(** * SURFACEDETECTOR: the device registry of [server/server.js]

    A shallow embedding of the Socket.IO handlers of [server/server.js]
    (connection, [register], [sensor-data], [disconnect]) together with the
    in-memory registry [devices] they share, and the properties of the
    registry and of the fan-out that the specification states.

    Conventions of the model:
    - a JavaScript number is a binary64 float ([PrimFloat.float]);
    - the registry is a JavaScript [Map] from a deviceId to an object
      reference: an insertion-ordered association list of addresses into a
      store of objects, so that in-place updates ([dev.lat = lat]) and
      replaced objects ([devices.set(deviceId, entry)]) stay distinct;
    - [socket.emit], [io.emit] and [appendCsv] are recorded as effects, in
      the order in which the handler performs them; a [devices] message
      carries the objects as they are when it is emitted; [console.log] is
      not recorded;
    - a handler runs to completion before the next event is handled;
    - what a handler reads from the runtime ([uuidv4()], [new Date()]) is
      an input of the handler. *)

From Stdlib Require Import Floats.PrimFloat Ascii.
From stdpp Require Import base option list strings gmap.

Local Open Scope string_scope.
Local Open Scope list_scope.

...

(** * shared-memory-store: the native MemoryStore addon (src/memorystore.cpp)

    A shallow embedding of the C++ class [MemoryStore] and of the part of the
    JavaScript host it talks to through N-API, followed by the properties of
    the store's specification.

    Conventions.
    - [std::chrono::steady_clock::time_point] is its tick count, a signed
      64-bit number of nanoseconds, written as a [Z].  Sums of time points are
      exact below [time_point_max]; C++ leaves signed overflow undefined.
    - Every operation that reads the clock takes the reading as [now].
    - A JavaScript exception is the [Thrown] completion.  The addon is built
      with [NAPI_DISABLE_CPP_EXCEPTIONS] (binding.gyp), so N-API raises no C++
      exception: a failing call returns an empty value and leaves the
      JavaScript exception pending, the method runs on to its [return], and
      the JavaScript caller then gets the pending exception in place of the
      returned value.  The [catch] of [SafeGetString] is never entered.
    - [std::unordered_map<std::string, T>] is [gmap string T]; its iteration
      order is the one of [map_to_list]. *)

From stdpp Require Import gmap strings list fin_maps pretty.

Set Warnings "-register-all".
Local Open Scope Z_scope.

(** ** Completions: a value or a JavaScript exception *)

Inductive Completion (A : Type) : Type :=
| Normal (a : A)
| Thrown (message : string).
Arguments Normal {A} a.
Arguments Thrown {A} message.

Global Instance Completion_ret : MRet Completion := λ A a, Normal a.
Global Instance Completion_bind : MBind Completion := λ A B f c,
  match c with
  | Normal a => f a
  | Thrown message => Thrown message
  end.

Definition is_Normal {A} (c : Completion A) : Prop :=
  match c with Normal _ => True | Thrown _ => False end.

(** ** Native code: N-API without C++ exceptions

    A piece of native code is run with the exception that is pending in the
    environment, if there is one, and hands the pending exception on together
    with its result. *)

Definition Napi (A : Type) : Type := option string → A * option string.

==

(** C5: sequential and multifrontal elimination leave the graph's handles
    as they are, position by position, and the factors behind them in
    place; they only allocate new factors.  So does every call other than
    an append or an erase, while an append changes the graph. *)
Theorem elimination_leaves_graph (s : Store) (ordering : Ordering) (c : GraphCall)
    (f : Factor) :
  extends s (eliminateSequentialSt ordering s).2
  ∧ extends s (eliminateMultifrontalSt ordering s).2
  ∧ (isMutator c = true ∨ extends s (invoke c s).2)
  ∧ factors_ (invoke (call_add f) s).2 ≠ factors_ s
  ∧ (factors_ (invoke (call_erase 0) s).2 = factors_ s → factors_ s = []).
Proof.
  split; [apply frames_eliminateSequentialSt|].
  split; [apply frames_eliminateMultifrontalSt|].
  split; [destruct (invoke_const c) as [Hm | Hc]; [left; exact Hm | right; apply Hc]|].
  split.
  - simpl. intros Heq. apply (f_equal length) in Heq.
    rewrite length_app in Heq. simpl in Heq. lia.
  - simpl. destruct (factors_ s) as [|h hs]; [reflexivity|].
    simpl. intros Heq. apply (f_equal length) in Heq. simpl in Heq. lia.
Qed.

[Exercise objective]:
What is needed is every line of the records that contains the word "MemoryStore".

[Your solution]:
(** * shared-memory-store: the native MemoryStore addon (src/memorystore.cpp)
    A shallow embedding of the C++ class [MemoryStore] and of the part of the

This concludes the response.